Enfin ! Pas tout de suite ! Une violente tempête sur le Goëlo nous oblige à rester en baie près d’une semaine. Le mauvais temps rencontré au départ de Paimpol ne nous a pas quitté, hélas, pendant toute la première campagne. Jusqu’au début du mois de mai, les prises sont bien modestes et les cales ne se remplissent pas vite. A tel point que notre chasseur, le Bruyère, ne ramènera à Bordeaux que 12 000 morues pour chacune des deux goélettes. Le moral des deux équipages n’est pas brillant.

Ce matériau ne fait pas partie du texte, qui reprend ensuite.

(** * A task list kept in a JSON file: embedding of [app.py]

    The program keeps a list of task dictionaries in memory, rewrites the
    file [tasks.json] after every change and reads it back at start-up.
    This development embeds the functions of [app.py] that own that list
    ([create_task], [load_tasks], [save_tasks], [toggle_task_completion],
    [delete_task], [edit_task], [sort_tasks], [get_priority_style]) together
    with the three handlers written inline in the script (add, clear
    completed, import) and proves properties of them.

    Conventions of the embedding.
    - A task is a Python [dict] with string keys: a [gmap string value].
      Field values are the JSON scalars; a field that holds a nested array
      or object is never inspected by the program and is not modelled.
    - JSON numbers are exact integers [Z]. The [id] of a task is the float
      [datetime.now().timestamp()]; the program only compares it with [==]
      and writes it to the file, so it is kept as a count of microseconds.
    - A raised exception is a value [Raise e]. Every function below raises
      before it has changed anything, so a raise leaves the caller's state
      as it was.
    - The dicts of the list are distinct objects ([json.load] and
      [create_task] make new ones), so an update of one in place is the
      replacement of the element at its position.
    - [datetime.now()] is an input: a function from the number of earlier
      calls to the instant read.
    - A Python string is a sequence of Unicode characters. It is kept as
      the bytes of its UTF-8 encoding, the form in which the file holds it:
      equality and the substring test on the bytes are those on the
      characters, and the order of the bytes is the order of the code
      points, by which Python compares strings. [str.strip()] is written
      out on the characters. [str.lower()] follows the case tables of the
      Unicode database that the interpreter carries; the tables are not
      part of the program, and the method is a parameter of the embedding.
    - The [json] module is not part of the program: a file is described by
      what [open] and [json.load] make of it, an exception included, and
      [json.dump] followed by [json.load] gives back the value that was
      written. *)

From Stdlib Require Import ZArith Ascii String List Bool Sorted Lia.
From stdpp Require Import base option list strings gmap fin_maps.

Le début de la seconde campagne en remontant vers le Groënland par l’ouest de l’Islande est aussi difficile. Pourtant début septembre, grâce aux efforts de chacun des deux équipages, nous débarquons pour chacune au retour de campagne à Fécamp environ 30 000 morues, le double de la première campagne. Après avoir rechargés sur place nos cales en sel, tous nos marins retrouvent mi-septembre leurs familles sur les quais de Paimpol.

Pour la campagne de 1906, comme l’an passé, Paimpol arme pour la grande pêche pas moins de 54 goélettes et 18 navires chasseurs ! Une belle forêt de mâts dans le bassin ! Comme à chaque départ en campagne la tristesse et les émotions étreignent le cœur des femmes, des épouses, des mères et des jeunes enfants sur les quais.

Les conditions de navigation et de pêche à l’approche d’Islande sont comme l’an passé éprouvantes. Comme Maïa, je monte à l’assaut de vagues énormes, je fais front face à de forts tangages. Nos marins semblent faire fi des bruits violents qui fusent de mes membrures et de mes mâtures. Ce n’est qu’une apparence car, à la manœuvre ou au fond de leur cabane, les hommes, même les plus expérimentés qui n’en sont pas à leur première campagne, s’inquiètent. D’autant plus qu’avec ce foutu de temps, ils ne peuvent pas pêcher ! Près de deux semaines à espérer qu’enfin tout cela s’améliore.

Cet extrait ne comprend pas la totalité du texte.